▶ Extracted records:
# # # # #
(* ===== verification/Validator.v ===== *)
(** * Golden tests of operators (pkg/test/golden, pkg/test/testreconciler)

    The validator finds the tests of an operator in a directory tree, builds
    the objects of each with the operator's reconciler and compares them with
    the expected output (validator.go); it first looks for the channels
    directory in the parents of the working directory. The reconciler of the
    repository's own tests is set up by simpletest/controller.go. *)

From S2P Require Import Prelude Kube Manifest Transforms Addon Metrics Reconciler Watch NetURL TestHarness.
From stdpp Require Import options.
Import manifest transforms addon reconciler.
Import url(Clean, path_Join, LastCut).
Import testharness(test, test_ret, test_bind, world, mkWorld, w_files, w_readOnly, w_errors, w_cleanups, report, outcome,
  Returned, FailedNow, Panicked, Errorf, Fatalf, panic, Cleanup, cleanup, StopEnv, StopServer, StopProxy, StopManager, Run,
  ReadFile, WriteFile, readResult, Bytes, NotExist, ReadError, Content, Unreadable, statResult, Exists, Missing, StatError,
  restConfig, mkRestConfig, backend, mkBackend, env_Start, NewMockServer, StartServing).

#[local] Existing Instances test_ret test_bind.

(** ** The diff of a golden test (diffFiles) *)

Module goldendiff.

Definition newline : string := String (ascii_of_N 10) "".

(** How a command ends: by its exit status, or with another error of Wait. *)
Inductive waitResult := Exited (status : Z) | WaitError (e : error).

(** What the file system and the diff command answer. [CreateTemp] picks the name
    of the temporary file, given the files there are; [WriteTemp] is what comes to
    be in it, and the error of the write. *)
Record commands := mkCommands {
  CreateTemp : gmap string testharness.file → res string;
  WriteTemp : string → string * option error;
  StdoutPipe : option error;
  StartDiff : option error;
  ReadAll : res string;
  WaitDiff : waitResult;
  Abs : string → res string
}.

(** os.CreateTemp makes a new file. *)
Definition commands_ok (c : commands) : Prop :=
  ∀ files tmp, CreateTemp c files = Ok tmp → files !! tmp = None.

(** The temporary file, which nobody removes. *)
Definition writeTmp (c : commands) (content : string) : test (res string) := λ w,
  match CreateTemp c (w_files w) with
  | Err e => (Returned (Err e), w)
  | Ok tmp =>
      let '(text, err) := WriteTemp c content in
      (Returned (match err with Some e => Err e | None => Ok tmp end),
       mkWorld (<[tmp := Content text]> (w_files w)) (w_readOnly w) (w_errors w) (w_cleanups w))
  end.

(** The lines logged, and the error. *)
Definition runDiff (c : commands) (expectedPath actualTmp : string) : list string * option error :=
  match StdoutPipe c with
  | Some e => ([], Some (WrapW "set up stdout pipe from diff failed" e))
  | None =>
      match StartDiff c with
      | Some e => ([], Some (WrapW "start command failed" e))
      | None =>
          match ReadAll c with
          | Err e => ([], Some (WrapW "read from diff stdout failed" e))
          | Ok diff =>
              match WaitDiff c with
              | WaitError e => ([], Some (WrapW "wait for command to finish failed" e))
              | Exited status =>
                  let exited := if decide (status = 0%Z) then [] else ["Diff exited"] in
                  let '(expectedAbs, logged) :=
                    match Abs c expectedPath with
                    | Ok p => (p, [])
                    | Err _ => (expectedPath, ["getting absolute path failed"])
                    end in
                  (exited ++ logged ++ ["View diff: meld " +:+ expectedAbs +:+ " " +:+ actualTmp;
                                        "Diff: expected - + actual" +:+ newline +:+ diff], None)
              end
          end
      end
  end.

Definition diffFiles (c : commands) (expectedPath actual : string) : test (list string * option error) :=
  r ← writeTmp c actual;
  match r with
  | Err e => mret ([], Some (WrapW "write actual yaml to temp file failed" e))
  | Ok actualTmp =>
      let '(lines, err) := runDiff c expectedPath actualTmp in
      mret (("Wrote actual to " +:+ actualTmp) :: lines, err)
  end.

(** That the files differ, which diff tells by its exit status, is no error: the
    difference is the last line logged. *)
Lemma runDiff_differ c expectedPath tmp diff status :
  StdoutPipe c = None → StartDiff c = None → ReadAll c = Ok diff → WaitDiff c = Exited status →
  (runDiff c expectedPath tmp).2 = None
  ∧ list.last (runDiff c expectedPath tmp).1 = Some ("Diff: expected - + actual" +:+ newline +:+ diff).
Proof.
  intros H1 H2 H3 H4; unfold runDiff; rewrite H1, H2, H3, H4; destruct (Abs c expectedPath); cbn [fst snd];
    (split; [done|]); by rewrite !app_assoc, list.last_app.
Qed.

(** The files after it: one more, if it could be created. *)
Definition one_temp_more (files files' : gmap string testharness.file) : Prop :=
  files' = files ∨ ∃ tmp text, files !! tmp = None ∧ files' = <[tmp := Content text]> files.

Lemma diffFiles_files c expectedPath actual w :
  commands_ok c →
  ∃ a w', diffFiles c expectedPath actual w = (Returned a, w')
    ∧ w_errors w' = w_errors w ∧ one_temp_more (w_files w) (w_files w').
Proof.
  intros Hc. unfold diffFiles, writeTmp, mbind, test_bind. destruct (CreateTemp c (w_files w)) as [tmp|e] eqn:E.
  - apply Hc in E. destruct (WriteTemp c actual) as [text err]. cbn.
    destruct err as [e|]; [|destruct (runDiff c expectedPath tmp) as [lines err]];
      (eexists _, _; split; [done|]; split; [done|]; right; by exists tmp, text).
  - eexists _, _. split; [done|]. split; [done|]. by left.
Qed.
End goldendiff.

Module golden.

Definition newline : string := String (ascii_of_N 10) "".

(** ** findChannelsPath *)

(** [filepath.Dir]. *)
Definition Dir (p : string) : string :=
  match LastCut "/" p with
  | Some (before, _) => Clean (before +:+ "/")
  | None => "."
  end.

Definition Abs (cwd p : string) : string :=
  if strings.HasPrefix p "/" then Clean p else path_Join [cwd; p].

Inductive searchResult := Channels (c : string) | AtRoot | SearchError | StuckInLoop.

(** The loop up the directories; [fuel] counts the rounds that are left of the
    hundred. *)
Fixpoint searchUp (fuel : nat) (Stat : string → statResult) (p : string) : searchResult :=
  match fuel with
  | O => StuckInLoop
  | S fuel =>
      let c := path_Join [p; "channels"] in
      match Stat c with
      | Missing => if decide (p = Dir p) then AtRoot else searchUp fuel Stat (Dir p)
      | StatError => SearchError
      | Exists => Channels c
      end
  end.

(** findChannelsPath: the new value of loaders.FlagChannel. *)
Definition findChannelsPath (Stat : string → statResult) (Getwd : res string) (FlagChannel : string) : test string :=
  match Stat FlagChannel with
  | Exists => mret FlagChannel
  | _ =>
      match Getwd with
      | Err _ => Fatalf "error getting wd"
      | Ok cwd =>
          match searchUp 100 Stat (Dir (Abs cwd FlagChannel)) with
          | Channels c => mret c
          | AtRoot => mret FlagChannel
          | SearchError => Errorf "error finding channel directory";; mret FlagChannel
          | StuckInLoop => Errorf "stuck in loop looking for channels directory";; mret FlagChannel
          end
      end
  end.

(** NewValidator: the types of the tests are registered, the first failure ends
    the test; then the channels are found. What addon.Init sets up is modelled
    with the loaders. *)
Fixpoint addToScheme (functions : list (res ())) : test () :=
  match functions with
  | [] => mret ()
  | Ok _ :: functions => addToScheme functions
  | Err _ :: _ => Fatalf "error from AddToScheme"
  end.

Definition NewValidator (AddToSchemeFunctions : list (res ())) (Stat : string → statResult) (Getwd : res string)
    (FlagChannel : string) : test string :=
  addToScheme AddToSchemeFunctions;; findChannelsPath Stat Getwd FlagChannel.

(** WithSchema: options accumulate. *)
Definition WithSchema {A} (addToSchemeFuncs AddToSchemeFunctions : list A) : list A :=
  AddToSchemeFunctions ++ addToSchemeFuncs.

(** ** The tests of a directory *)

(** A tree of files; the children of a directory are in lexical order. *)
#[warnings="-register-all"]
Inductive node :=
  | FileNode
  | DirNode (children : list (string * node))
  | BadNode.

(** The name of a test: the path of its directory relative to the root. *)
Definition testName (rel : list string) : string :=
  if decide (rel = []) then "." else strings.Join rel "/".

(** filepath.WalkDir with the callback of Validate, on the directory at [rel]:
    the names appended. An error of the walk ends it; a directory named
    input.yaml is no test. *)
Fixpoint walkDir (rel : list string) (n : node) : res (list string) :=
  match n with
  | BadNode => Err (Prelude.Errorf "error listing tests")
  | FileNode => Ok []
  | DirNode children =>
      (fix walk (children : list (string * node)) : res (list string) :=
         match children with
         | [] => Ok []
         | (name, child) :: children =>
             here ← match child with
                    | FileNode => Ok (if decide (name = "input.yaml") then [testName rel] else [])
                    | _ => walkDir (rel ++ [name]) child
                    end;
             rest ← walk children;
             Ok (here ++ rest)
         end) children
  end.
# # # # #
▶ What to work on: Transcribe only the lines from the beginning of the entries to the line with "directory in the", inclusive, exactly as written.

▶ Exercise output:
(* ===== verification/Validator.v ===== *)
(** * Golden tests of operators (pkg/test/golden, pkg/test/testreconciler)

    The validator finds the tests of an operator in a directory tree, builds
    the objects of each with the operator's reconciler and compares them with
    the expected output (validator.go); it first looks for the channels
    directory in the parents of the working directory. The reconciler of the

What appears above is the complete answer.